- **Problem**
Find every line in the records below that contains "controller", and copy it.
· · · · ·
(* ===== verification/HookModel.v ===== *)
(** * The controller's hook table

    The state of the hook controller of [src/general_listener.c]: the per-hook
    arrays, which the source allocates, grows and frees together, are one list
    of records; the globals are the fields of [world].  Everything the
    controller calls outside that state (the safe-detach controller, Gum, the
    thread snapshot, thread pausing, the clock, the listeners' counters) is an
    oracle over a call counter, so a theorem about an operation holds for every
    sequence of answers.  Effects are recorded as a trace of events.  A call
    that ends the process ([_exit], [g_error]) yields [Exited]. *)

From S2P Require Import Prelude HookControl HookStatus Doubles.

Inductive PeakDetachOperation :=
  | PEAK_DETACH_OPERATION_ATTACH
  | PEAK_DETACH_OPERATION_DETACH
  | PEAK_DETACH_OPERATION_REATTACH
  | PEAK_DETACH_OPERATION_SHUTDOWN
  | PEAK_DETACH_OPERATION_REPLACE
  | PEAK_DETACH_OPERATION_REVERT.

#[export] Instance detach_operation_eq_dec : EqDecision PeakDetachOperation.
Proof. solve_decision. Defined.

Inductive PeakDetachStatus :=
  | PEAK_DETACH_STATUS_SAFE
  | PEAK_DETACH_STATUS_COMPATIBILITY_ALLOWED
  | PEAK_DETACH_STATUS_DISABLED
  | PEAK_DETACH_STATUS_UNSUPPORTED
  | PEAK_DETACH_STATUS_MISSING_GUM_API
  | PEAK_DETACH_STATUS_PERMISSION_DENIED
  | PEAK_DETACH_STATUS_TIMEOUT
  | PEAK_DETACH_STATUS_CLASSIFY_FAILED
  | PEAK_DETACH_STATUS_ERROR
  | PEAK_DETACH_STATUS_FILESYSTEM_STAT_BUSY.

#[export] Instance detach_status_eq_dec : EqDecision PeakDetachStatus.
Proof. solve_decision. Defined.

Inductive PeakHookRequestSource :=
  | PEAK_HOOK_REQUEST_SOURCE_NONE
  | PEAK_HOOK_REQUEST_SOURCE_API
  | PEAK_HOOK_REQUEST_SOURCE_DETACH_COUNT
  | PEAK_HOOK_REQUEST_SOURCE_PER_TARGET_HEARTBEAT
  | PEAK_HOOK_REQUEST_SOURCE_GLOBAL_HEARTBEAT.

(** The six [peak_hook_pending_request_*] arrays. *)
Record request_context := mkRequest {
  request_source : PeakHookRequestSource;
  request_calls : Z;
  request_ratio : double;
  request_global_overhead : double;
  request_total_time : double;
  request_rate : double
}.

(** One index of the controller-owned arrays.  [address] and [listener] are
    pointers, 0 for NULL; [control] is the listener's packed word;
    [need_detach] and [detached] are the legacy flags [peak_need_detach] and
    [peak_detached]; the [listener_*] and [gum_*] flags are the
    [array_listener_*] arrays. *)
Record hook := mkHook {
  address : Z;
  listener : Z;
  control : Z;
  state : PeakHookState;
  need_detach : bool;
  detached : bool;
  listener_detached : bool;
  listener_reattached : bool;
  listener_revisited : bool;
  gum_detached : bool;
  gum_detach_flushed : bool;
  last_detach_time : double;
  next_retry_time : double;
  pending_observed_time : double;
  retry_count : Z;
  last_retry_status : PeakDetachStatus;
  request : request_context;
  detach_profile_seconds : double;
  reattach_request_calls : Z;
  reattach_request_calls_valid : bool;
  cached_sample_calls : Z;
  cached_sample_profile_seconds : double;
  cached_sample_valid : bool;
  heartbeat_overhead : double
}.

Definition set_address (v : Z) (h : hook) : hook :=
  mkHook v (listener h) (control h) (state h) (need_detach h) (detached h)
    (listener_detached h) (listener_reattached h) (listener_revisited h) (gum_detached h)
    (gum_detach_flushed h) (last_detach_time h) (next_retry_time h)
    (pending_observed_time h) (retry_count h) (last_retry_status h) (request h)
    (detach_profile_seconds h) (reattach_request_calls h) (reattach_request_calls_valid h)
    (cached_sample_calls h) (cached_sample_profile_seconds h) (cached_sample_valid h)
    (heartbeat_overhead h).

Definition set_listener (v : Z) (h : hook) : hook :=
  mkHook (address h) v (control h) (state h) (need_detach h) (detached h)
    (listener_detached h) (listener_reattached h) (listener_revisited h) (gum_detached h)
    (gum_detach_flushed h) (last_detach_time h) (next_retry_time h)
    (pending_observed_time h) (retry_count h) (last_retry_status h) (request h)
    (detach_profile_seconds h) (reattach_request_calls h) (reattach_request_calls_valid h)
    (cached_sample_calls h) (cached_sample_profile_seconds h) (cached_sample_valid h)
    (heartbeat_overhead h).

Definition set_control (v : Z) (h : hook) : hook :=
  mkHook (address h) (listener h) v (state h) (need_detach h) (detached h)
    (listener_detached h) (listener_reattached h) (listener_revisited h) (gum_detached h)
    (gum_detach_flushed h) (last_detach_time h) (next_retry_time h)
    (pending_observed_time h) (retry_count h) (last_retry_status h) (request h)
    (detach_profile_seconds h) (reattach_request_calls h) (reattach_request_calls_valid h)
    (cached_sample_calls h) (cached_sample_profile_seconds h) (cached_sample_valid h)
    (heartbeat_overhead h).

Definition set_state (v : PeakHookState) (h : hook) : hook :=
  mkHook (address h) (listener h) (control h) v (need_detach h) (detached h)
    (listener_detached h) (listener_reattached h) (listener_revisited h) (gum_detached h)
    (gum_detach_flushed h) (last_detach_time h) (next_retry_time h)
    (pending_observed_time h) (retry_count h) (last_retry_status h) (request h)
    (detach_profile_seconds h) (reattach_request_calls h) (reattach_request_calls_valid h)
    (cached_sample_calls h) (cached_sample_profile_seconds h) (cached_sample_valid h)
    (heartbeat_overhead h).
(* ===== verification/LifecycleOutcomes.v ===== *)
(** * Outcomes of the controller operations

    What each operation on a hook does to that hook, and that it does nothing
    to the others; the retry budget; the batch. *)

From Stdlib Require Import SpecFloat.
From S2P Require Import Prelude HookControl HookStatus Doubles HookModel HookPolicy HookLifecycle LifecycleProofs LifecycleProtocol.

#[local] Opaque state_publication.

(** ** One hook changes *)

(** The table is [hs] with entry [i] replaced by [h]. *)
Definition one (i : nat) (hs : list hook) (h : hook) (w : world) : Prop :=
  (i < length hs)%nat /\ hooks w = <[i:=h]> hs.

Abbreviation anywhere := (fun _ : world => True).

Lemma one_lookup i hs h w : one i hs h w -> hooks w !! i = Some h.
Proof. intros [Hlt ->]. by apply list_lookup_insert_eq. Qed.

Lemma one_intro i w h : hooks w !! i = Some h -> one i (hooks w) h w.
Proof.
  intros Hi. split; [by apply lookup_lt_Some in Hi|]. by rewrite list_insert_id.
Qed.
(* ===== verification/Heartbeat.v ===== *)
(** * The heartbeat monitor

    Models [peak_heartbeat_monitor] of [src/general_listener.c] and its
    helpers: the sampling of every hook, the per-target and the global detach
    decision, the budgeted reattach decision and the adaptive sleep.  The
    monitor's per-hook arrays are one list of [sample] records; the locked
    sections are atomic, and what other threads do between them is an
    arbitrary list of lifecycle operations per gap ([hb_other]).  The
    accounting of the detach controller, the thread CPU clock and the C
    library's [qsort] are parameters. *)

From Stdlib Require Import SpecFloat.
From S2P Require Import Prelude HookControl HookStatus Doubles HookModel HookPolicy HookLifecycle LifecycleProofs.

(** ** Data *)

Definition PEAK_HEARTBEAT_MIN_OBSERVATION_US : Z := 10000.
Definition PEAK_GLOBAL_DETACH_MIN_CALLS : Z := 2.

Record PeakHeartbeatArgs := mkHeartbeatArgs {
  heartbeat_time : Z;
  check_interval : Z;
  hb_min_us : Z;
  hb_max_us : Z;
  hb_k_err : double;
  hb_k_rate : double;
  hb_ema_a : double
}.

Record OverheadEntry := mkEntry {
  index : nat;
  entry_ratio : double;
  entry_rate : double;
  entry_lifetime : double
}.

(** The comparators of the two [qsort] calls. *)
Definition compare_ratio_de (x y : OverheadEntry) : Z :=
  if dlt (entry_ratio x) (entry_ratio y) then 1
  else if dgt (entry_ratio x) (entry_ratio y) then -1
  else if dlt (entry_rate x) (entry_rate y) then 1
  else if dgt (entry_rate x) (entry_rate y) then -1
  else if (index x <? index y)%nat then -1
  else if (index y <? index x)%nat then 1 else 0.

Definition compare_rate_inc (x y : OverheadEntry) : Z :=
  if dlt (entry_rate x) (entry_rate y) then -1
  else if dgt (entry_rate x) (entry_rate y) then 1
  else if dlt (entry_ratio x) (entry_ratio y) then -1
  else if dgt (entry_ratio x) (entry_ratio y) then 1
  else if (index x <? index y)%nat then -1
  else if (index y <? index x)%nat then 1 else 0.

Definition clipd (x lo hi : double) : double :=
  if dlt x lo then lo else if dgt x hi then hi else x.
(* ===== verification/HeartbeatProofs.v ===== *)
(** * Properties of the heartbeat monitor

    The monitor keeps the controller's invariants under any interleaving with
    other threads, does nothing but request, detaches the largest
    contributors first and no more than needed, and reattaches within its
    time budget. *)

From Stdlib Require Import SpecFloat.
From stdpp Require Import sorting.
From S2P Require Import Prelude HookControl HookStatus Doubles HookModel HookPolicy HookLifecycle LifecycleProofs LifecycleProtocol LifecycleOutcomes Heartbeat.

#[local] Opaque state_publication.

(** ** The contract of [qsort] *)

(** What C promises of [qsort]: the elements are permuted, and sorted when the
    comparator orders them consistently. *)
Class Qsort (hb : heartbeat_env) : Prop := {
  qsort_permutes : forall cmp l, hb_qsort hb cmp l ≡ₚ l;
  qsort_sorts : forall cmp l,
    (forall x y, x ∈ l -> y ∈ l -> cmp x y <= 0 \/ cmp y x <= 0) ->
    (forall x y z, x ∈ l -> y ∈ l -> z ∈ l -> cmp x y <= 0 -> cmp y z <= 0 -> cmp x z <= 0) ->
    StronglySorted (fun x y => cmp x y <= 0) (hb_qsort hb cmp l)
}.

Lemma sort_entries_permutes hb `{!Qsort hb} cmp l : sort_entries hb cmp l ≡ₚ l.
Proof. unfold sort_entries. case_match; [apply qsort_permutes|done]. Qed.

Lemma sort_entries_sorts hb `{!Qsort hb} (cmp : OverheadEntry -> OverheadEntry -> Z) l :
  (forall x y, x ∈ l -> y ∈ l -> cmp x y <= 0 \/ cmp y x <= 0) ->
  (forall x y z, x ∈ l -> y ∈ l -> z ∈ l -> cmp x y <= 0 -> cmp y z <= 0 -> cmp x z <= 0) ->
  StronglySorted (fun x y => cmp x y <= 0) (sort_entries hb cmp l).
Proof.
  intros Htot Htr. unfold sort_entries. destruct (Nat.ltb_spec 1 (length l)).
  - by apply qsort_sorts.
  - destruct l as [|x [|y l]]; simpl in *; [constructor| |lia]. repeat constructor.
Qed.

(** ** Requests *)

Lemma bind_gets {A B} (f : world -> A) (k : A -> M B) w : bind (gets f) k w = k (f w) w.
Proof. done. Qed.

Section Requests.
Context (env : environment).

(** The entry an accepted request leaves, at clock reading [now]. *)
Definition requested (st : PeakHookState) (r : request_context) (now : double) (h : hook) : hook :=
  let h := retry_cleared h in
  let h := if dgt (pending_observed_time h) d0 then h else set_pending_observed_time now h in
  entered st (set_request r h).

Lemma requested_state st r now h : state (requested st r now h) = st.
Proof.
  unfold requested. destruct (entered_fields st (set_request r
    (if dgt (pending_observed_time (retry_cleared h)) d0 then retry_cleared h
     else set_pending_observed_time now (retry_cleared h)))) as [E _]. exact E.
Qed.

(** The part both requests share. *)
Definition enter_request (i : nat) (st : PeakHookState) (r : request_context) : M bool :=
  reset_retry i ;;
  let* now := peak_second env in
  mark_pending_started i now ;;
  set_pending_request_context i r ;;
  set_hook_state i st ;;
  ret true.

Lemma one_enter_request i hs h st r :
  spec (one i hs h) (enter_request i st r)
    (fun b w => b = true /\ exists now, one i hs (requested st r now h) w) anywhere.
Proof.
  unfold enter_request. eapply spec_bind; [apply one_reset_retry|]. intros [].
  eapply spec_bind; [apply one_ask|]. intros now. cbv beta.
  eapply spec_bind; [apply one_update|]. intros [].
  eapply spec_bind; [apply one_update|]. intros [].
  eapply spec_bind; [apply one_set_state|]. intros [].
  apply spec_ret. intros w Hw. split; [done|]. by exists now.
Qed.

Lemma total_enter_request i st r : total (enter_request i st r).
Proof.
  unfold enter_request, reset_retry, clear_pending_request_context, peak_second,
    mark_pending_started, set_pending_request_context. total.
Qed.

Definition not_finalizing (w : world) : Prop := mpi_finalize_requested w = false.

Lemma enter_request_keeps_mpi i st r : preserves not_finalizing (enter_request i st r).
Proof.
  intros w Hw. unfold enter_request, reset_retry, clear_pending_request_context, peak_second,
    mark_pending_started, set_pending_request_context, bind, update_hook, ask, ret. simpl.
  set (w1 := with_hooks _ _).
  assert (not_finalizing w1) as H1 by done. destruct (hooks w1 !! i) as [h|] eqn:Hi.
  - rewrite (set_hook_state_eq i st w1 h Hi). simpl. by destruct (store i st _).
  - by rewrite set_hook_state_none.
Qed.

Lemma enter_request_accepts i st r w h :
  consistent w -> not_finalizing w -> hooks w !! i = Some h ->
  exists now w', enter_request i st r w = Done true w' /\ consistent w' /\ not_finalizing w' /\
    hooks w' = <[i:=requested st r now h]> (hooks w).
Proof.
  intros Hc Hm Hi.
  destruct (spec_total _ _ _ w (total_enter_request i st r) Hc
    (one_enter_request i (hooks w) h st r) (one_intro _ _ _ Hi))
    as (b & w' & E & Hc' & -> & now & _ & Hh).
  pose proof (enter_request_keeps_mpi i st r w Hm) as Hm'. rewrite E in Hm'.
  exists now, w'. done.
Qed.

Lemma request_detach_accepts i r w h :
  consistent w -> not_finalizing w -> hooks w !! i = Some h ->
  hook_published h = true -> state h = PEAK_HOOK_ATTACHED ->
  exists now w', request_detach_with_context env i r w = Done true w' /\ consistent w' /\
    not_finalizing w' /\
    hooks w' = <[i:=requested PEAK_HOOK_DETACH_REQUESTED r now h]> (hooks w).
Proof.
  intros Hc Hm Hi Hp Hs. unfold request_detach_with_context.
  rewrite bind_gets, Hm. cbv iota. rewrite bind_gets. unfold hook_is_published at 1. rewrite Hi, Hp.
  cbn [negb]. unfold get_hook. rewrite bind_gets, Hi. cbn [fmap option_fmap option_map]. rewrite Hs.
  by apply enter_request_accepts.
Qed.

(** A reattach request of a detached hook is refused exactly when its Gum
    teardown has not been flushed. *)
Lemma request_reattach_answer i r w h :
  consistent w -> not_finalizing w -> hooks w !! i = Some h ->
  hook_published h = true -> state h = PEAK_HOOK_DETACHED ->
  if unflushed h then request_reattach_with_context env i r w = Done false w
  else exists now w', request_reattach_with_context env i r w = Done true w' /\ consistent w' /\
    not_finalizing w' /\
    hooks w' = <[i:=requested PEAK_HOOK_REATTACH_REQUESTED r now h]> (hooks w).
Proof.
  intros Hc Hm Hi Hp Hs.
  assert (request_reattach_with_context env i r w =
    (if unflushed h then ret false else enter_request i PEAK_HOOK_REATTACH_REQUESTED r) w) as ->.
  { unfold request_reattach_with_context.
    rewrite bind_gets, Hm. cbv iota. rewrite bind_gets. unfold hook_is_published at 1. rewrite Hi, Hp.
    cbn [negb]. unfold get_hook. rewrite bind_gets, Hi. cbv iota. by rewrite Hs. }
  destruct (unflushed h); [done|]. by apply enter_request_accepts.
Qed.
End Requests.
Lemma run_children env index sp cs : Forall (runs_exactly env index) cs ->
  forall e rest cb, ready env index cb -> stack (thread_data cb) = e :: rest ->
    fast_dispatch e = true -> stack_address e = sp ->
    fold_right (fun c P => nested_below sp c /\ P) True cs ->
    known index (concat (map frames cs)) cb ->
    active_room index (fold_right Z.max 0 (map height cs)) cb ->
    let cb' := fold_left (fun cb c => run_call env c cb) cs cb in
    ready env index cb' /\
    stack (thread_data cb') =
      with_child (fold_left (fun t c => dadd t (duration c)) cs (child_time e)) e :: rest /\
    slots_after index (fun self => concat (map (slot_events self) cs)) cb cb'.
Proof.
  induction 1 as [|c cs Hc _ IH]; intros e rest cb Hr Hst Hf Ha Hn Hk Hroom; simpl.
  - split_and!; [done|by rewrite Hst; destruct e|]. intros self j.
    destruct (decide (j = index)); [|done]. by destruct (slot_of self j cb).
  - destruct Hn as [Hn1 Hn2].
    destruct (Hc sp cb Hr Hn1) as (Hr1 & Hst1 & Hs1).
    { unfold stack_above. rewrite Hst. split; [done|lia]. }
    { intros f Hf1. apply Hk. simpl. apply elem_of_app. by left. }
    { intros self s Hself. destruct (Hroom self s Hself) as [? ?]. simpl in *. lia. }
    rewrite Hst in Hst1. simpl in Hst1.
    destruct (IH (with_child (dadd (child_time e) (duration c)) e) rest (run_call env c cb) Hr1 Hst1 Hf Ha Hn2)
      as (Hr2 & Hst2 & Hs2).
    { eapply slots_after_known; [exact Hs1|]. intros f Hf1. apply Hk. simpl. apply elem_of_app. by right. }
    { eapply slots_after_room; [exact Hs1| |exact Hroom]. simpl. lia. }
    split_and!; [done|done|]. by eapply slots_after_trans.
Qed.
· · · · ·
- **Reply**
(** * The controller's hook table
    The state of the hook controller of [src/general_listener.c]: the per-hook
    controller calls outside that state (the safe-detach controller, Gum, the
(** One index of the controller-owned arrays.  [address] and [listener] are
(** * Outcomes of the controller operations
    accounting of the detach controller, the thread CPU clock and the C
    The monitor keeps the controller's invariants under any interleaving with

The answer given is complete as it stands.